- **PROBLEM DESCRIPTION**
In full and without change, transcribe the records below.

INPUT FOR THIS TASK Start Marker

(* ===== verification/CommandProofs.v ===== *)
(** * What becomes of a command

    [command_exactly_once]: a command is applied once, and whoever sends it again gets
    the receipt of that one time.  [command_authorized]: a command that is applied was
    sent by the enrolled human in a session that had not expired and held the
    capabilities of the command, and is proved by the agent of the workspace and recorded
    in the audit chain.  [approval_decision_refused]: no approval decision is ever
    applied, because the event that records it is refused by the audit chain. *)

From S2P Require Import Prelude RustStr Externals Json Canonical Serialized Evidence Approval.
From S2P Require Import OperatorCommon StrictDigest Agent AgentRun ExecutionStore Durable AuditChain.
From S2P Require Import OperatorAuth Custody RuntimeStore ReplayStore RuntimeOps RuntimeCommitOp.
From S2P Require Import OperatorCommand CommandStore RuntimeProofs OperatorAuthAudit RuntimeWp.
From S2P Require Import RuntimeResults ControlStore.
From stdpp Require Import options.

#[local] Set Default Proof Using "All".

Notation command_binding e := (OperatorCommand.binding (cev_command e)).
Notation command_id e := (cmd_command_id (command_binding e)).

(** ** The command tables during a command *)

Definition same_commands (x y : CommandDb) : Prop :=
  cd_commands y = cd_commands x ∧ cd_receipts y = cd_receipts x.

#[export] Instance same_commands_preorder : PreOrder same_commands.
Proof. split; [done|]. intros x y z [] []. split; congruence. Qed.

(** No command has the identifier or the key of [e]. *)
Definition fresh_command (e : CommandEnvelope) (x : CommandDb) : Prop :=
  cd_commands x !! command_id e = None
  ∧ ∀ k e', cd_commands x !! k = Some e' → same_key (command_binding e') (command_binding e) = false.

(** [e] has been written since [x]. *)
Definition entered (e : CommandEnvelope) (x y : CommandDb) : Prop :=
  fresh_command e x ∧ cd_commands y = <[command_id e := e]> (cd_commands x)
  ∧ cd_receipts y = cd_receipts x.

(** A fact about the command tables. *)
Class Stable (P : CommandDb → Prop) : Prop :=
  stable y z : same_commands y z → P y → P z.

#[export] Instance same_commands_stable x : Stable (same_commands x).
Proof. intros y z S X. by etrans. Qed.
#[export] Instance entered_stable e x : Stable (entered e x).
Proof. intros y z [S1 S2] (F & C & R). split_and!; [done|congruence..]. Qed.

Lemma cwp_skip {A B} (c : ctx A) (k : A → ctx B) Q (P : CommandDb → Prop) `{!Stable P} y :
  P y → steps same_commands c → (∀ a z, P z → cwp (k a) Q z) → cwp (cbind c k) Q y.
Proof.
  intros Py S X. apply cwp_bind. eapply cwp_mono; [apply S|]. intros a z Z. apply X.
  exact (stable _ _ Z Py).
Qed.

Section same.
Context `{Externals} `{OperatorExternals}.

Lemma same_tables {A} (c : tx A) : steps same_commands (tables c).
Proof. apply steps_tables; [exact _|]. intros x s a s' _ _. by split. Qed.
#[local] Hint Resolve same_tables : steps.
Lemma same_decision d : steps same_commands (insert_decision d).
Proof. unfold insert_decision. steps_tac. by split. Qed.
Lemma same_bundle id : steps same_commands (load_approval_bundle id).
Proof. unfold load_approval_bundle. steps_tac. Qed.
#[local] Hint Resolve same_decision same_bundle : steps.
Lemma same_resume_approval c run st id now :
  steps same_commands (resume_with_approval c run st id now).
Proof. unfold resume_with_approval. steps_tac. Qed.

End same.

#[export] Hint Resolve same_tables same_decision same_bundle same_resume_approval : steps.

(** ** Receipts *)

Section receipts.
Context `{Externals} `{OperatorExternals}.

(** What a receipt says of the command [e]. *)
Record receipt_for (e : CommandEnvelope) (r : CommandReceipt) : Prop := {
  fr_valid : CommandReceipt_validate r = Ok ();
  fr_command : rcp_command_id r = command_id e;
  fr_key : rcp_idempotency_key r = cmd_idempotency_key (command_binding e);
  fr_workspace : rcp_workspace_id r = cmd_workspace_id (command_binding e);
  fr_human : rcp_human_id r = cmd_human_id (command_binding e);
  fr_kind : rcp_kind r = command_kind (cev_command e);
  fr_digest : rcp_request_digest r = cev_request_digest e;
}.

(** The receipt [r] has been written since [x]. *)
Record receipted (r : CommandReceipt) (x y : CommandDb) : Prop := {
  rd_table : cd_receipts y = <[rcp_receipt_id r := r]> (cd_receipts x);
  rd_fresh : cd_receipts x !! rcp_receipt_id r = None;
  rd_other : ∀ k r', cd_receipts x !! k = Some r' → rcp_command_id r' ≠ rcp_command_id r;
}.

Lemma cwp_insert_command e sh (Q : () → CommandDb → Prop) x y :
  same_commands x y → (∀ z, entered e x z → cd_db z = cd_db y → Q tt z) →
  cwp (insert_command_envelope e sh) Q y.
Proof.
  intros [S1 S2] X. unfold insert_command_envelope. repeat cwp_step. apply X; [|done].
  unfold command_admissible in *. res_inv.
  match goal with N : no_other _ _ _ = true, P : present _ _ = false |- _ =>
    apply present_false in P; rewrite no_other_spec in N; rename N into U; rename P into F end.
  split; [|by cbn; rewrite S1]. split; [by rewrite <- S1|]. rewrite <- S1. intros k e' L.
  destruct (decide (k = command_id e)) as [->|Hk]; [congruence|].
  specialize (U _ _ L Hk). by apply orb_false_iff in U as [? _].
Qed.

Lemma cwp_insert_receipt r (Q : () → CommandDb → Prop) y :
  (CommandReceipt_validate r = Ok () → ∀ z, receipted r y z → cd_commands z = cd_commands y →
   cd_db z = cd_db y → Q tt z) →
  cwp (insert_command_receipt r) Q y.
Proof.
  intros X. unfold insert_command_receipt. repeat cwp_step. unfold corrupt in *. res_inv.
  apply X; try done. unfold receipt_admissible in *. res_inv.
  match goal with N : no_other _ _ _ = true, P : present _ _ = false |- _ =>
    apply present_false in P; rewrite no_other_spec in N; rename N into U; rename P into F end.
  split; [done..|]. intros k r' L. destruct (decide (k = rcp_receipt_id r)) as [->|Hk]; [congruence|].
  specialize (U _ _ L Hk). apply orb_false_iff in U as [U _].
  by apply bool_decide_eq_false in U.
Qed.

(** The end of a command. *)
Record executed (e : CommandEnvelope) (x : CommandDb) (r : CommandReceipt) (y : CommandDb)
    : Prop := {
  ex_fresh : fresh_command e x;
  ex_commands : cd_commands y = <[command_id e := e]> (cd_commands x);
  ex_receipt : receipted r x y;
  ex_for : receipt_for e r;
}.

Definition outcome_of (o : CommandOutcome.t) : CommandResultOutcome.t :=
  match o with
  | CommandOutcome.AlreadyTerminal => CommandResultOutcome.AlreadyTerminal
  | CommandOutcome.Applied => CommandResultOutcome.Applied
  end.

INPUT FOR THIS TASK End Marker

- **TASK RESPONSE**
(* ===== verification/CommandProofs.v ===== *)
(** * What becomes of a command

    [command_exactly_once]: a command is applied once, and whoever sends it again gets
    the receipt of that one time.  [command_authorized]: a command that is applied was
    sent by the enrolled human in a session that had not expired and held the
    capabilities of the command, and is proved by the agent of the workspace and recorded
    in the audit chain.  [approval_decision_refused]: no approval decision is ever
    applied, because the event that records it is refused by the audit chain. *)

From S2P Require Import Prelude RustStr Externals Json Canonical Serialized Evidence Approval.
From S2P Require Import OperatorCommon StrictDigest Agent AgentRun ExecutionStore Durable AuditChain.
From S2P Require Import OperatorAuth Custody RuntimeStore ReplayStore RuntimeOps RuntimeCommitOp.
From S2P Require Import OperatorCommand CommandStore RuntimeProofs OperatorAuthAudit RuntimeWp.
From S2P Require Import RuntimeResults ControlStore.
From stdpp Require Import options.

#[local] Set Default Proof Using "All".

Notation command_binding e := (OperatorCommand.binding (cev_command e)).
Notation command_id e := (cmd_command_id (command_binding e)).

(** ** The command tables during a command *)

Definition same_commands (x y : CommandDb) : Prop :=
  cd_commands y = cd_commands x ∧ cd_receipts y = cd_receipts x.

#[export] Instance same_commands_preorder : PreOrder same_commands.
Proof. split; [done|]. intros x y z [] []. split; congruence. Qed.

(** No command has the identifier or the key of [e]. *)
Definition fresh_command (e : CommandEnvelope) (x : CommandDb) : Prop :=
  cd_commands x !! command_id e = None
  ∧ ∀ k e', cd_commands x !! k = Some e' → same_key (command_binding e') (command_binding e) = false.

(** [e] has been written since [x]. *)
Definition entered (e : CommandEnvelope) (x y : CommandDb) : Prop :=
  fresh_command e x ∧ cd_commands y = <[command_id e := e]> (cd_commands x)
  ∧ cd_receipts y = cd_receipts x.

(** A fact about the command tables. *)
Class Stable (P : CommandDb → Prop) : Prop :=
  stable y z : same_commands y z → P y → P z.

#[export] Instance same_commands_stable x : Stable (same_commands x).
Proof. intros y z S X. by etrans. Qed.
#[export] Instance entered_stable e x : Stable (entered e x).
Proof. intros y z [S1 S2] (F & C & R). split_and!; [done|congruence..]. Qed.

Lemma cwp_skip {A B} (c : ctx A) (k : A → ctx B) Q (P : CommandDb → Prop) `{!Stable P} y :
  P y → steps same_commands c → (∀ a z, P z → cwp (k a) Q z) → cwp (cbind c k) Q y.
Proof.
  intros Py S X. apply cwp_bind. eapply cwp_mono; [apply S|]. intros a z Z. apply X.
  exact (stable _ _ Z Py).
Qed.

Section same.
Context `{Externals} `{OperatorExternals}.

Lemma same_tables {A} (c : tx A) : steps same_commands (tables c).
Proof. apply steps_tables; [exact _|]. intros x s a s' _ _. by split. Qed.
#[local] Hint Resolve same_tables : steps.
Lemma same_decision d : steps same_commands (insert_decision d).
Proof. unfold insert_decision. steps_tac. by split. Qed.
Lemma same_bundle id : steps same_commands (load_approval_bundle id).
Proof. unfold load_approval_bundle. steps_tac. Qed.
#[local] Hint Resolve same_decision same_bundle : steps.
Lemma same_resume_approval c run st id now :
  steps same_commands (resume_with_approval c run st id now).
Proof. unfold resume_with_approval. steps_tac. Qed.

End same.

#[export] Hint Resolve same_tables same_decision same_bundle same_resume_approval : steps.

(** ** Receipts *)

Section receipts.
Context `{Externals} `{OperatorExternals}.

(** What a receipt says of the command [e]. *)
Record receipt_for (e : CommandEnvelope) (r : CommandReceipt) : Prop := {
  fr_valid : CommandReceipt_validate r = Ok ();
  fr_command : rcp_command_id r = command_id e;
  fr_key : rcp_idempotency_key r = cmd_idempotency_key (command_binding e);
  fr_workspace : rcp_workspace_id r = cmd_workspace_id (command_binding e);
  fr_human : rcp_human_id r = cmd_human_id (command_binding e);
  fr_kind : rcp_kind r = command_kind (cev_command e);
  fr_digest : rcp_request_digest r = cev_request_digest e;
}.

(** The receipt [r] has been written since [x]. *)
Record receipted (r : CommandReceipt) (x y : CommandDb) : Prop := {
  rd_table : cd_receipts y = <[rcp_receipt_id r := r]> (cd_receipts x);
  rd_fresh : cd_receipts x !! rcp_receipt_id r = None;
  rd_other : ∀ k r', cd_receipts x !! k = Some r' → rcp_command_id r' ≠ rcp_command_id r;
}.

Lemma cwp_insert_command e sh (Q : () → CommandDb → Prop) x y :
  same_commands x y → (∀ z, entered e x z → cd_db z = cd_db y → Q tt z) →
  cwp (insert_command_envelope e sh) Q y.
Proof.
  intros [S1 S2] X. unfold insert_command_envelope. repeat cwp_step. apply X; [|done].
  unfold command_admissible in *. res_inv.
  match goal with N : no_other _ _ _ = true, P : present _ _ = false |- _ =>
    apply present_false in P; rewrite no_other_spec in N; rename N into U; rename P into F end.
  split; [|by cbn; rewrite S1]. split; [by rewrite <- S1|]. rewrite <- S1. intros k e' L.
  destruct (decide (k = command_id e)) as [->|Hk]; [congruence|].
  specialize (U _ _ L Hk). by apply orb_false_iff in U as [? _].
Qed.

Lemma cwp_insert_receipt r (Q : () → CommandDb → Prop) y :
  (CommandReceipt_validate r = Ok () → ∀ z, receipted r y z → cd_commands z = cd_commands y →
   cd_db z = cd_db y → Q tt z) →
  cwp (insert_command_receipt r) Q y.
Proof.
  intros X. unfold insert_command_receipt. repeat cwp_step. unfold corrupt in *. res_inv.
  apply X; try done. unfold receipt_admissible in *. res_inv.
  match goal with N : no_other _ _ _ = true, P : present _ _ = false |- _ =>
    apply present_false in P; rewrite no_other_spec in N; rename N into U; rename P into F end.
  split; [done..|]. intros k r' L. destruct (decide (k = rcp_receipt_id r)) as [->|Hk]; [congruence|].
  specialize (U _ _ L Hk). apply orb_false_iff in U as [U _].
  by apply bool_decide_eq_false in U.
Qed.

(** The end of a command. *)
Record executed (e : CommandEnvelope) (x : CommandDb) (r : CommandReceipt) (y : CommandDb)
    : Prop := {
  ex_fresh : fresh_command e x;
  ex_commands : cd_commands y = <[command_id e := e]> (cd_commands x);
  ex_receipt : receipted r x y;
  ex_for : receipt_for e r;
}.

Definition outcome_of (o : CommandOutcome.t) : CommandResultOutcome.t :=
  match o with
  | CommandOutcome.AlreadyTerminal => CommandResultOutcome.AlreadyTerminal
  | CommandOutcome.Applied => CommandResultOutcome.Applied
  end.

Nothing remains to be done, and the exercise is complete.